◆ **THE TASK**
Where the records below show a line containing "pooling_bound manifest (eg_IPPooling", start copying; end with the line containing "Ok manifest =>", and copy it too.

Segment Start: PROVIDED DATA

Definition bound_matches (b : bound) (i : IssuedTransaction) : bool :=
  bool_decide (is_Kind i = bd_kind b) && bool_decide (is_TransactionID i = bd_transaction b)
  && bool_decide (is_Source i = bd_source b) && bool_decide (is_Observer i = bd_observer b)
  && (is_SocketSlot i =? bd_slot b) && (is_Ordinal i =? bd_ordinal b)
  && (is_NotBeforeMilli i <=? bd_observedAt b) && (bd_observedAt b <=? is_NotAfterMilli i).

(** The flag says whether the transaction was seen before. *)
Definition acceptBound (manifest : manifest_type) (b : bound) (seen : seen_type) : res plan_err (bool * seen_type) :=
  match manifest !! bd_transaction b with
  | None => Err ErrInvalidEvidence
  | Some issued =>
      if negb (bound_matches b issued) then Err ErrInvalidEvidence
      else match seen !! bd_transaction b with
           | Some previous =>
               if bytes_eqb previous (bd_record b) then Ok (true, seen) else Err ErrEvidenceInsufficient
           | None => Ok (false, <[bd_transaction b := bd_record b]> seen)
           end
  end.

(** The loop over the entries of one kind. *)
Section accept.
Context {A : Type} (origin : A -> string) (refused : A -> bool) (bound_of : A -> bound).
Context (manifest : manifest_type).
Fixpoint accept_entries (entries : list A) (seen : seen_type) : res plan_err (list A * seen_type) :=
  match entries with
  | [] => Ok ([], seen)
  | entry :: rest =>
      if bool_decide (origin entry = OriginRemoteReport) then accept_entries rest seen
      else if refused entry then Err ErrInvalidEvidence
      else
        let! (duplicate, seen) := acceptBound manifest (bound_of entry) seen in
        let! (accepted, seen) := accept_entries rest seen in
        Ok (if (duplicate : bool) then accepted else entry :: accepted, seen)
  end.
End accept.

Definition meta_bound (kind : string) (m : EvidenceMeta) (slot ordinal : Z) (record : list Z) : bound :=
  mkBound kind (em_TransactionID m) (em_Source m) (mkAddressPort (em_ObserverAddress m) (em_ObserverPort m))
    slot ordinal (em_ObservedAtMilli m) record.

Definition mapping_bound (e : MappingEvidence) : bound :=
  meta_bound EvidenceKindMapping (me_Meta e) (em_SocketSlot (me_Meta e)) 0 (encodeMappingEvidence e).
Definition filtering_bound (e : FilteringEvidence) : bound :=
  meta_bound EvidenceKindFiltering (fe_Meta e) (em_SocketSlot (fe_Meta e)) 0 (encodeFilteringEvidence e).
Definition pooling_bound (e : IPPoolingEvidence) : bound :=
  meta_bound EvidenceKindIPPooling (pe_Meta e) (em_SocketSlot (pe_Meta e)) 0 (encodeIPPoolingEvidence e).
Definition sample_bound (e : AllocationSample) : bound :=
  meta_bound EvidenceKindAllocation (as_Meta e) (as_SocketSlot e) (as_Ordinal e) (encodeAllocationSample e).
Definition exchange_bound (t : RFC5780Transcript) (index : Z) (e : RFC5780Exchange) : bound :=
  mkBound EvidenceKindRFC5780 (ex_TransactionID e) SourceRFC5780 (ex_RequestDestination e) (ts_SocketSlot t)
    index (ex_ObservedAtMilli e) (encodeRFC5780Exchange e).

Definition derivedRFC5780Meta (g : EvidenceGraph) (t : RFC5780Transcript) (e : RFC5780Exchange) : EvidenceMeta :=
  mkMeta SourceRFC5780 OriginLocalTransaction (ap_Address (ex_RequestDestination e))
    (ap_Port (ex_RequestDestination e)) (ts_SocketSlot t) (ex_TransactionID e) (eg_AttemptDigest g)
    (eg_Generation g) (ex_ObservedAtMilli e).

(** The number of exchanges that were seen before. *)
Fixpoint accept_exchanges (manifest : manifest_type) (t : RFC5780Transcript) (index : Z)
    (exchanges : list RFC5780Exchange) (seen : seen_type) : res plan_err (Z * seen_type) :=
  match exchanges with
  | [] => Ok (0, seen)
  | e :: rest =>
      let! (duplicate, seen) := acceptBound manifest (exchange_bound t index e) seen in
      let! (duplicates, seen) := accept_exchanges manifest t (index + 1) rest seen in
      Ok ((if (duplicate : bool) then duplicates + 1 else duplicates), seen)
  end.

Definition zero_exchange : RFC5780Exchange := mkExchange "" [] zero_endpoint zero_endpoint 0 false [] [].

Definition transcript_evidence (g : EvidenceGraph) (t : RFC5780Transcript) (d : derivedRFC5780Transcript)
    : MappingEvidence * FilteringEvidence :=
  (mkMapping (derivedRFC5780Meta g t (nth 2 (ts_Exchanges t) zero_exchange)) (dv_mapping d),
   mkFiltering (derivedRFC5780Meta g t (nth 4 (ts_Exchanges t) zero_exchange)) (dv_filtering d)).

Fixpoint accept_transcripts (manifest : manifest_type) (g : EvidenceGraph) (transcripts : list RFC5780Transcript)
    (seen : seen_type)
    : res plan_err (list (RFC5780Transcript * (MappingEvidence * FilteringEvidence)) * seen_type) :=
  match transcripts with
  | [] => Ok ([], seen)
  | t :: rest =>
      if bool_decide (ts_Origin t = OriginRemoteReport) then accept_transcripts manifest g rest seen
      else if negb (bool_decide (ts_Origin t = OriginLocalTransaction)) then Err ErrInvalidEvidence
      else
        let! derived := deriveRFC5780Transcript t in
        let! (duplicates, seen) := accept_exchanges manifest t 0 (ts_Exchanges t) seen in
        if negb (duplicates =? 0) && negb (duplicates =? RFC5780ExchangeCount) then Err ErrEvidenceInsufficient
        else
          let! (accepted, seen) := accept_transcripts manifest g rest seen in
          Ok (if duplicates =? RFC5780ExchangeCount then accepted
              else (t, transcript_evidence g t derived) :: accepted, seen)
  end.

Section normalize.
Context {H : Sha256}.

Definition empty_evidence (g : EvidenceGraph) : EvidenceGraph :=
  mkGraph (eg_AttemptDigest g) (eg_MachineScopeDigest g) (eg_PeerDigest g) (eg_ObservationSetDigest g)
    (eg_SocketOwnerDigest g) (eg_Generation g) (eg_StartedAtMilli g) (eg_FinishedAtMilli g) (eg_ExpiresAtMilli g)
    [] [] [] [] [].

(** The loops of [normalizeEvidence]. *)
Definition normalize_entries (manifest : manifest_type) (g : EvidenceGraph) : res plan_err (EvidenceGraph * seen_type) :=
  let! (mapping, seen) :=
    accept_entries (fun e => em_Origin (me_Meta e))
      (fun e => bool_decide (em_Source (me_Meta e) = SourceRFC5780) || negb (actionableMeta (me_Meta e) g))
      mapping_bound manifest (eg_Mapping g) ∅ in
  let! (filtering, seen) :=
    accept_entries (fun e => em_Origin (fe_Meta e))
      (fun e => bool_decide (em_Source (fe_Meta e) = SourceRFC5780) || negb (actionableMeta (fe_Meta e) g))
      filtering_bound manifest (eg_Filtering g) seen in
  let! (pooling, seen) :=
    accept_entries (fun e => em_Origin (pe_Meta e)) (fun e => negb (actionableMeta (pe_Meta e) g))
      pooling_bound manifest (eg_IPPooling g) seen in
  let! (allocation, seen) :=
    accept_entries (fun e => em_Origin (as_Meta e))
      (fun e => negb (actionableMeta (as_Meta e) g) || negb (em_SocketSlot (as_Meta e) =? as_SocketSlot e))
      sample_bound manifest (eg_Allocation g) seen in
  let! (transcripts, seen) := accept_transcripts manifest g (eg_RFC5780 g) seen in
  Ok (mkGraph (eg_AttemptDigest g) (eg_MachineScopeDigest g) (eg_PeerDigest g) (eg_ObservationSetDigest g)
        (eg_SocketOwnerDigest g) (eg_Generation g) (eg_StartedAtMilli g) (eg_FinishedAtMilli g)
        (eg_ExpiresAtMilli g) (mapping ++ map (fun x => x.2.1) transcripts)
        (filtering ++ map (fun x => x.2.2) transcripts) pooling allocation (map fst transcripts), seen).

(** An error carries the validation digest that is returned with it. *)
Definition normalizeEvidence (g : EvidenceGraph) (t : TrustedValidationContext)
    : res (plan_err * list Z) (EvidenceGraph * list Z) :=
  match validateTrustedHeader g t with
  | Some e => Err (e, zero_digest)
  | None =>
      match DigestValidationContext t with
      | Err e => Err (e, zero_digest)
      | Ok validationDigest =>
          match build_manifest (tv_Issued t) t ∅ with
          | Err e => Err (e, zero_digest)
          | Ok manifest =>
              if Z.of_nat (size manifest) =? 0 then Err (ErrEvidenceInsufficient, zero_digest)
              else match normalize_entries manifest g with
                   | Err e => Err (e, validationDigest)
                   | Ok (normalized, seen) =>
                       if negb (Z.of_nat (size seen) =? Z.of_nat (size manifest))
                       then Err (ErrEvidenceInsufficient, validationDigest)
                       else Ok (normalized, validationDigest)
                   end
          end
      end
  end.
End normalize.

(** ** Merging

    The loops of [mergeMapping] and [mergeFiltering] keep the entries seen, the
    behavior found so far and the strongest source. *)
Section merge.
Context {A : Type} `{EqDecision A} (meta : A -> EvidenceMeta) (behavior : A -> string) (valid : string -> bool).
Context (unknown : string) (g : EvidenceGraph).
Fixpoint merge_loop (entries : list A) (seen : gmap (list Z) A) (found strongest : string)
    : res plan_err (string * string) :=
  match entries with
  | [] => Ok (found, strongest)
  | entry :: rest =>
      if negb (actionableMeta (meta entry) g) || negb (valid (behavior entry))
      then merge_loop rest seen found strongest
      else match seen !! em_TransactionID (meta entry) with
           | Some previous =>
               if bool_decide (previous = entry) then merge_loop rest seen found strongest
               else Err ErrEvidenceInsufficient
           | None =>
               if negb (bool_decide (found = unknown)) && negb (bool_decide (found = behavior entry))
               then Err ErrEvidenceInsufficient
               else merge_loop rest (<[em_TransactionID (meta entry) := entry]> seen) (behavior entry)
                      (if strength strongest <? strength (em_Source (meta entry))
                       then em_Source (meta entry) else strongest)
           end
  end.
End merge.

Definition mergeMapping (g : EvidenceGraph) : res plan_err (string * string) :=
  merge_loop me_Meta me_Behavior mapping_valid MappingUnknown g
    (sorted_by encodeMappingEvidence (eg_Mapping g)) ∅ MappingUnknown "".
Definition mergeFiltering (g : EvidenceGraph) : res plan_err (string * string) :=
  merge_loop fe_Meta fe_Behavior filtering_valid FilteringUnknown g
    (sorted_by encodeFilteringEvidence (eg_Filtering g)) ∅ FilteringUnknown "".

Fixpoint pooling_loop (g : EvidenceGraph) (entries : list IPPoolingEvidence)
    (seen : gmap (list Z) IPPoolingEvidence) (pool : option (list Z)) : res plan_err bool :=
  match entries with
  | [] => Ok true
  | entry :: rest =>
      if negb (actionableMeta (pe_Meta entry) g) then pooling_loop g rest seen pool
      else match seen !! em_TransactionID (pe_Meta entry) with
           | Some previous =>
               if bool_decide (previous = entry) then pooling_loop g rest seen pool
               else Err ErrEvidenceInsufficient
           | None =>
               if negb (pe_Stable entry) || allZero (pe_PoolDigest entry) then Err ErrEvidenceInsufficient
               else if match pool with Some d => negb (bool_decide (d = pe_PoolDigest entry)) | None => false end
               then Err ErrEvidenceInsufficient
               else pooling_loop g rest (<[em_TransactionID (pe_Meta entry) := entry]> seen)
                      (Some (pe_PoolDigest entry))
           end
  end.
Definition mergeIPPooling (g : EvidenceGraph) : res plan_err bool :=
  pooling_loop g (sorted_by encodeIPPoolingEvidence (eg_IPPooling g)) ∅ None.

(** ** Allocation samples *)
Fixpoint index_samples (entries : list AllocationSample) (byOrdinal : gmap Z AllocationSample)
    : option (gmap Z AllocationSample) :=
  match entries with
  | [] => Some byOrdinal
  | entry :: rest =>
      if bool_decide (is_Some (byOrdinal !! as_Ordinal entry)) then None
      else index_samples rest (<[as_Ordinal entry := entry]> byOrdinal)
  end.

(** The samples down from an ordinal, until one is missing or failed; their
    number is bounded by the size of the map. *)
Fixpoint suffix_loop (fuel : nat) (byOrdinal : gmap Z AllocationSample) (ordinal : Z) : list AllocationSample :=
  match fuel with
  | O => []
  | S fuel' =>
      match byOrdinal !! ordinal with
      | None => []
      | Some entry =>
          if negb (as_Success entry) || negb (address_Valid (as_MappedAddress entry)) || (as_MappedPort entry =? 0)
          then []
          else entry :: (if ordinal =? 0 then [] else suffix_loop fuel' byOrdinal (ordinal - 1))
      end
  end.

Segment End: PROVIDED DATA

◆ **OUTPUT OF THE EXERCISE**
      pooling_bound manifest (eg_IPPooling g) seen in
  let! (allocation, seen) :=
    accept_entries (fun e => em_Origin (as_Meta e))
      (fun e => negb (actionableMeta (as_Meta e) g) || negb (em_SocketSlot (as_Meta e) =? as_SocketSlot e))
      sample_bound manifest (eg_Allocation g) seen in
  let! (transcripts, seen) := accept_transcripts manifest g (eg_RFC5780 g) seen in
  Ok (mkGraph (eg_AttemptDigest g) (eg_MachineScopeDigest g) (eg_PeerDigest g) (eg_ObservationSetDigest g)
        (eg_SocketOwnerDigest g) (eg_Generation g) (eg_StartedAtMilli g) (eg_FinishedAtMilli g)
        (eg_ExpiresAtMilli g) (mapping ++ map (fun x => x.2.1) transcripts)
        (filtering ++ map (fun x => x.2.2) transcripts) pooling allocation (map fst transcripts), seen).

(** An error carries the validation digest that is returned with it. *)
Definition normalizeEvidence (g : EvidenceGraph) (t : TrustedValidationContext)
    : res (plan_err * list Z) (EvidenceGraph * list Z) :=
  match validateTrustedHeader g t with
  | Some e => Err (e, zero_digest)
  | None =>
      match DigestValidationContext t with
      | Err e => Err (e, zero_digest)
      | Ok validationDigest =>
          match build_manifest (tv_Issued t) t ∅ with
          | Err e => Err (e, zero_digest)
          | Ok manifest =>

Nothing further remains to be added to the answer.